Running a ray tune example from within a singularity container

I am new to both ray and singularity, but have managed to build singularity container (in fact, an ‘apptainer’), within which I am trying to run the pytorch lightning example from here: ray.train.lightning.LightningTrainer — Ray 2.4.0

However, I get the following error:

singularity exec --bind /tmp/:/tmp lumi_rasmus_ray.sif python raytest1.py
Traceback (most recent call last):
File “/opt/conda/envs/conda_container_env/lib/python3.9/site-packages/ray/_private/node.py”, line 292, in init
ray._private.services.wait_for_node(
File “/opt/conda/envs/conda_container_env/lib/python3.9/site-packages/ray/_private/services.py”, line 460, in wait_for_node
raise TimeoutError(
TimeoutError: Timed out after 30 seconds while waiting for node to startup. Did not find socket name /tmp/ray/session_2023-05-04_23-52-37_148997_237020/sockets/plasma_store in the list of object store socket names.

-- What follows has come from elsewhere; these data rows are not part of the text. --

(** X8. A grant is always backed by the global role or by a project role:
    when the call returns [true], either the global check succeeded, or
    [globalOnly] is false and the user's list holds an entry whose role is
    among [rolesWithScope('project', scopes)] and whose non-empty project
    is the [projectId] supplied or the project of the record found for
    the [workflowId] or the [credentialId] supplied. *)
Theorem grant_has_a_ground
    hasGlobalScope rolesWithScope db user scopes globalOnly ids :
  settlement db (userHasScopes hasGlobalScope rolesWithScope user scopes
                   globalOnly ids) = Fulfilled true ->
  hasGlobalScope user scopes allOfMode = true
  \/ (globalOnly = false
      /\ exists l pr,
           User.projectRoles user = Some l /\ In pr l
           /\ In (ProjectRole.role pr) (rolesWithScope "project" scopes)
           /\ ProjectRole.projectId pr <> ""
           /\ (projectId ids = Some (ProjectRole.projectId pr)
               \/ (exists w sw,
                      workflowId ids = Some w
                      /\ sharedWorkflows db w = Some sw
                      /\ SharedWorkflow.projectId sw
                         = ProjectRole.projectId pr)
               \/ (exists c sc,
                      credentialId ids = Some c
                      /\ sharedCredentials db c = Some sc
                      /\ SharedCredentials.projectId sc
                         = ProjectRole.projectId pr))).
Proof.
  rewrite settlement_userHasScopes.
  destruct (hasGlobalScope user scopes allOfMode); [left; reflexivity |].
  destruct globalOnly; [discriminate |].
  rewrite settlement_projectRolesGrant. intros H. right. split; [reflexivity |].
  destruct (User.projectRoles user) as [[| pr0 l] |] eqn:Hr;
    try (destruct (anyIdTruthy ids); discriminate).
  destruct (Js.truthy (resolveProject db ids)
            && roleInProjectGrants rolesWithScope (pr0 :: l) scopes
                 (Js.valueOf (resolveProject db ids))) eqn:Hb;
    [| destruct (anyIdTruthy ids); discriminate].
  apply andb_true_iff in Hb. destruct Hb as [Ht Hrole].
  apply roleInProjectGrants_true in Hrole.
  destruct Hrole as (pr & Hin & Hpid & Hgr).
  pose proof (truthy_valueOf _ Ht) as Hres. rewrite <- Hpid in Hres.
  assert (Hne : ProjectRole.projectId pr <> "")
    by (rewrite Hres in Ht; apply truthy_Some; exact Ht).
  exists (pr0 :: l), pr. repeat split; try assumption.
  clear Ht Hin Hgr Hpid H. revert Hres. unfold resolveProject.
  destruct (Js.truthy (projectId ids)) eqn:Hp; cbn.
  - rewrite Hp. cbn. auto.
  - destruct (Js.truthy (workflowId ids)) eqn:Hw; cbn.
    + pose proof (truthy_valueOf _ Hw) as Ew.
      destruct (sharedWorkflows db (Js.valueOf (workflowId ids)))
        as [sw |] eqn:Hsw.
      * destruct (Js.truthy (Some (SharedWorkflow.projectId sw))) eqn:Tsw;
          cbn.
        -- intros E. injection E as E. right; left. eauto.
        -- destruct (Js.truthy (credentialId ids)) eqn:Hc; cbn.
           ++ pose proof (truthy_valueOf _ Hc) as Ec.
              destruct (sharedCredentials db _) as [sc |] eqn:Hsc.
              ** intros E. injection E as E. right; right. eauto.
              ** intros E. injection E as E. right; left. eauto.
           ++ intros E. injection E as E. right; left. eauto.
      * rewrite Hp. cbn.
        destruct (Js.truthy (credentialId ids)) eqn:Hc; cbn.
        -- pose proof (truthy_valueOf _ Hc) as Ec.
           destruct (sharedCredentials db _) as [sc |] eqn:Hsc.
           ++ intros E. injection E as E. right; right. eauto.
           ++ auto.
        -- auto.
    + rewrite Hp. cbn.
      destruct (Js.truthy (credentialId ids)) eqn:Hc; cbn.
      * pose proof (truthy_valueOf _ Hc) as Ec.
        destruct (sharedCredentials db _) as [sc |] eqn:Hsc.
        -- intros E. injection E as E. right; right. eauto.
        -- auto.
      * auto.
Qed.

How do I need to change the singularity call to enable ray to run inside it?

Would like to bump, we have new on prem HPC using singularity that it would be cost effective for me to migrate my code to.

However, I am not confident that a ray implementation will work in general, so…

actually, I have good news then :slight_smile: sort’a. It turned out that my first problems were caused by me testing on the frontend, and not a node. when I run simple scripts with ray on the nodes, including inside a singularity container, things seem to work. I have not had time to run the full lightning example yet, unfortunately.

That’s great to hear!

I’ll cross my fingers that your full project is able to deploy properly.

We were just okayed to deploy our project so will be interesting over here.